In previous years, Monsters’ Ball had a larger emphasis on dancing and was described on the College’s events calendar as the “annual Halloween dance party.” In 2019, the event moved from its long term location in Abbey Memorial Chapel to Chapin Auditorium. In this new space, there was plenty of room for attendees to dance since the orchestra was seated on the stage instead of the floor.
Sarah Day ’22, cellist and orchestra president, discussed the overall event of Monsters’ Ball and the selection of the music. “We usually play maybe twice the amount of music we did [this time]. There’s a lot more dancing; it’s a lot more of a production, basically,” Day said.
“When we decided to [perform with the orchestra seated on the dance floor], we made the decision to evaluate the music and the sound of the music more, rather than the intensity of the event,” they added.

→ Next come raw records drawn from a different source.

(** ** The driver *)

Lemma main_step_raise fs output log t xlsx_file log' e :
  is_Some (fs !! xlsx_file) ->
  convert_xlsx_to_csv fs xlsx_file output = (log', Py.Raise e) ->
  main_step fs output (log, t) xlsx_file
  = (log ++ [Stdout (MsgFileHeader xlsx_file)] ++ log'
     ++ [Stdout (MsgFileError xlsx_file e)],
     Tally (successful_conversions t) (failed_conversions t + 1)).
Proof.
  intros [f Hf] Hconv. unfold main_step. rewrite Hf, Hconv.
  by rewrite <- ?List.app_assoc.
Qed.

Lemma main_step_return fs output log t xlsx_file log' :
  is_Some (fs !! xlsx_file) ->
  convert_xlsx_to_csv fs xlsx_file output = (log', Py.Return tt) ->
  main_step fs output (log, t) xlsx_file
  = (log ++ [Stdout (MsgFileHeader xlsx_file)] ++ log'
     ++ [Stdout (MsgConverted xlsx_file)],
     Tally (successful_conversions t + 1) (failed_conversions t)).
Proof.
  intros [f Hf] Hconv. unfold main_step. rewrite Hf, Hconv.
  by rewrite <- ?List.app_assoc.
Qed.

(** X19.  A shared-string part that is not well-formed XML is not
    degraded to an empty table: the conversion of the file raises the
    parse error right after making the output directory, before any
    worksheet is looked at, and [main] counts the file as failed. *)
Theorem malformed_shared_strings_fail_the_file (fs : gmap pystr file)
    (xlsx_file : pystr) (output : option pystr) (z : ZipFile) :
  fs !! xlsx_file = Some (Zip z) ->
  zip_open z (u "xl/sharedStrings.xml") = Py.Return Malformed ->
  convert_xlsx_to_csv fs xlsx_file output
  = ([MakeDirs (output_dir_of xlsx_file output)], Py.Raise Py.ParseError)
  /\ forall log t,
       main_step fs output (log, t) xlsx_file
       = (log ++ [Stdout (MsgFileHeader xlsx_file);
                  MakeDirs (output_dir_of xlsx_file output);
                  Stdout (MsgFileError xlsx_file Py.ParseError)],
          Tally (successful_conversions t) (failed_conversions t + 1)).
Proof.
  intros Hfs Hopen.
  assert (convert_xlsx_to_csv fs xlsx_file output
          = ([MakeDirs (output_dir_of xlsx_file output)],
             Py.Raise Py.ParseError)) as Hconv.
  { unfold convert_xlsx_to_csv, open_zip, parse_shared_strings. io_unfold.
    by rewrite Hfs, Hopen. }
  split; [done|]. intros log t.
  by rewrite (main_step_raise _ _ _ _ _ _ _ (mk_is_Some _ _ Hfs) Hconv).
Qed.

Lemma malformed_shared_strings_fail_the_file_witness :
  convert_xlsx_to_csv
    {[ (u "book.xlsx") :=
         Zip {| members := [((u "xl/sharedStrings.xml"), Malformed);
                            ((u "xl/worksheets/sheet1.xml"),
                             over_declared_sheet)] |} ]}
    (u "book.xlsx") (Some (u "out"))
  = ([MakeDirs (output_dir_of (u "book.xlsx") (Some (u "out")))],
     Py.Raise Py.ParseError).
Proof.
  apply (malformed_shared_strings_fail_the_file
           {[ (u "book.xlsx") :=
                Zip {| members := [((u "xl/sharedStrings.xml"), Malformed);
                                   ((u "xl/worksheets/sheet1.xml"),
                                    over_declared_sheet)] |} ]}
           (u "book.xlsx") (Some (u "out"))
           {| members := [((u "xl/sharedStrings.xml"), Malformed);
                          ((u "xl/worksheets/sheet1.xml"),
                           over_declared_sheet)] |});
    reflexivity.
Defined.

(** X20.  The output directory is made before the package is opened: for
    a path that does not hold a zip archive the conversion makes the
    directory and then raises, and nothing else happens. *)
Theorem directory_made_before_open (fs : gmap pystr file)
    (xlsx_file : pystr) (output : option pystr) :
  (forall z, fs !! xlsx_file ≠ Some (Zip z)) ->
  exists e,
    convert_xlsx_to_csv fs xlsx_file output
    = ([MakeDirs (output_dir_of xlsx_file output)], Py.Raise e)
    /\ (fs !! xlsx_file = Some NotAZip -> e = Py.BadZipFile)
    /\ (fs !! xlsx_file = None -> e = Py.FileNotFoundError).
Proof.
  intros Hno. unfold convert_xlsx_to_csv, open_zip. io_unfold.
  destruct (fs !! xlsx_file) as [[|z]|] eqn:E.
  - exists Py.BadZipFile. by repeat split.
  - by destruct (Hno z).
  - exists Py.FileNotFoundError. by repeat split.
Qed.

Lemma directory_made_before_open_witness :
  exists e,
    convert_xlsx_to_csv {[ (u "dir/notes.txt") := NotAZip ]} (u "dir/notes.txt") None
    = ([MakeDirs (output_dir_of (u "dir/notes.txt") None)], Py.Raise e).
Proof.
  destruct (directory_made_before_open
              {[ (u "dir/notes.txt") := NotAZip ]} (u "dir/notes.txt") None)
    as (e & He & _).
  - intros z H. vm_compute in H. discriminate H.
  - exists e. exact He.
Defined.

The selection and sound of the music was evidently well-received, based on the audience’s reactions throughout the night. When Orchestra Director and Associate Professor of Music Tianhui Ng mentioned the “Harry Potter” series, members of the audience erupted in cheers and applause. Opening their set with John Williams’ “The Chamber of Secrets,” the titular song from the second “Harry Potter” movie, the orchestra brought spectators into the world of witchcraft and wizardry. Dressed in a sparkling wizard robe, Ng helped bring the movie soundtrack to life.
Despite the lack of the dance floor, Ng invited the audience to dance at the start of Austrian composer Johann Strauss II’s “The Beautiful Blue Danube.” Some audience members swayed along to the music, and others took dance partners into the aisles to have room to waltz.
The musicians then switched gears, playing three songs from the space opera franchise, “Star Wars,” showcasing the intensity of the brass and strings.
When discussing the different setup of Monster’s Ball this year, Day said the spatial organization of the orchestra proved to be a challenge.
Day explained the main challenge that arose from the different organization was “absolutely about returning to the sense of ensemble in our ears.” They also explained that being in Chapin Auditorium and playing on the floor instead of the stage changed the way audience members heard the music “because sound [bounces] off the walls in different ways.”
Addressing the movie themes they performed, Day commented that those pieces had a different energy from the more classical numbers like the ones from Russian composer Modest Mussorgsky and Strauss. “Both of those are composed by John Williams, who has a very particular style,” Day said. “He certainly is not a composer for the instrument, he’s a composer for the sound … [which] means it’s a different challenge.”
Before the orchestra performed their final selection from “Star Wars,” they revisited the music of Strauss and played “Thunder and Lightning Polka,” a song they play “pretty much every year,” according to Day. With bold dynamics and exciting percussion, “Thunder and Lightning Polka” possessed high energy from the very first note until the last, and many audience members responded enthusiastically with lively dancing and some clapping along.
The energy from this performance marked a powerful start to the orchestra’s concert season, which will continue for the remainder of the academic year. The next MHSO concert, Pandemic Virtuosi, will take place in December and feature Austrian composer Wolfgang Amadeus Mozart’s “Violin Concerto No. 5 in A Major” and German composer Robert Schumann’s “Piano Concerto in A Minor, Op. 54.” Reflecting on the return to concerts on campus, Day stated the orchestra feels “really grateful to be able to play in person again.”